Que Chéjov sea uno de los grandes genios de la dramaturgia debe de
ser secundario, porque si no nos lo presentarían como nuestro
contemporáneo, y no como ese autor decimonónico (el en peor sentido
del término que se le quiera dar) digno de admirarse tras una
vitrina, pero que no es ajeno. Frío, disquisitivo,
ultrarracional, y sin apenas espacio para la emoción.
No
es que esperáramos de este montaje presentado en el ciclo Una mirada
al mundo del Centro Dramático Nacional por el Teatro del Arte de Moscú una
visión transgresora, ni que pidamos actualizaciones de vestuario,
decorados o diálogos. Aunque sí que es cierto que lo que nos
cuentan en este montaje podría haberse hecho en como mínimo la
mitad de tiempo sin perder en profundidad. Pero rogamos por un Chéjov
al que, sin perdérsele el respeto, también le veamos su parte
humana, en el que la pasión subterránea, si no subrayada, al menos
sea intuida. Un Chéjov con vida, o al menos con vidilla.
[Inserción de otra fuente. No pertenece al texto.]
Definition io_frame (e e' : env) (h : gmap Z bytes) (m : gmap Z bytes) : Prop :=
  ∃ fds evs x,
    fd_view fds = fd_view (k_fds (e_kernel e)) ∧
    evs `suffix_of` events e ∧
    e' = Env h (e_brk e) (e_malloc e)
           (Kernel (k_dir (e_kernel e)) m fds (k_next_fd (e_kernel e))
              (k_next_ino (e_kernel e)) evs (k_clock (e_kernel e))) x.

Lemma io_frame_refl e : io_frame e e (e_heap e) (inodes e).
Proof.
  exists (k_fds (e_kernel e)), (events e), (e_errno e).
  split_and!; [done | done | by destruct e as [???[]?]].
Qed.

Lemma io_frame_trans e e1 e2 h1 m1 h2 m2 :
  io_frame e e1 h1 m1 → io_frame e1 e2 h2 m2 → io_frame e e2 h2 m2.
Proof.
  intros (f1 & v1 & x1 & Hf1 & Hv1 & ->) (f2 & v2 & x2 & Hf2 & Hv2 & ->).
  exists f2, v2, x2. split_and!; [by rewrite Hf2 | by etrans | done].
Qed.

Lemma io_frame_err e e' h m x : io_frame e e' h m → io_frame e (set_err x e') h m.
Proof. intros (f & v & y & ?&?&->). by exists f, v, x. Qed.

Lemma io_frame_heap e e' h m : io_frame e e' h m → e_heap e' = h.
Proof. by intros (?&?&?&?&?&->). Qed.
Lemma io_frame_inodes e e' h m : io_frame e e' h m → inodes e' = m.
Proof. by intros (?&?&?&?&?&->). Qed.
Lemma io_frame_fd e e' h m fd ino app wr :
  io_frame e e' h m → fd_opened e fd ino app wr → fd_opened e' fd ino app wr.
Proof. intros (?&?&?&Hf&?&->). unfold fd_opened. simpl. by rewrite Hf. Qed.
Lemma io_frame_events e e' h m : io_frame e e' h m → events e' `suffix_of` events e.
Proof. by intros (?&?&?&?&?&->). Qed.
Lemma io_frame_benign e e' h m :
  io_frame e e' h m → Forall benign (events e) → Forall benign (events e').
Proof. intros [k Hk]%io_frame_events. rewrite Hk, Forall_app. naive_solver. Qed.
#[export] Hint Resolve io_frame_refl io_frame_err io_frame_fd io_frame_benign : ccask.

Lemma transfer_bounds ev n : (transfer ev n ≤ n)%nat ∧ (0 < n → 0 < transfer ev n)%nat.
Proof. unfold transfer. destruct ev; lia. Qed.

Lemma fd_opened_lookup e fd ino app wr :
  fd_opened e fd ino app wr ↔
  ∃ pos, k_fds (e_kernel e) !! fd = Some (FDesc ino pos app wr).
Proof.
  unfold fd_opened, fd_view. rewrite lookup_fmap. split.
  - destruct (k_fds (e_kernel e) !! fd) as [[i p a w]|]; simpl; [|done].
    intros [= -> -> ->]. eauto.
  - by intros [pos ->].
Qed.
Un Chéjov
para el que por una vez dejemos apartada la admiración y podamos
sentir el drama a flor de piel.
Esta
puesta propiamente rusa de El duelo comienza como habrían enseñado
en esas escuelas de las que hablábamos al principio: mostrando que
Vania se aburre. El montaje es diáfano, con unas escenas
diseccionadas con un afán forense que facilita que todo quede
meridianamente claro. Es un apreciable trabajo de depuración,
lastrado por cierto estatismo, que cuya primera parte puede
apreciarse de manera teórica y en el que es digna de admiración la
labor de destilación y un buen sentido del humor que aligera lo que
de melodramático podría tener la acción.
Pero
entonces empieza la segunda parte y caemos de lleno en la pomposidad.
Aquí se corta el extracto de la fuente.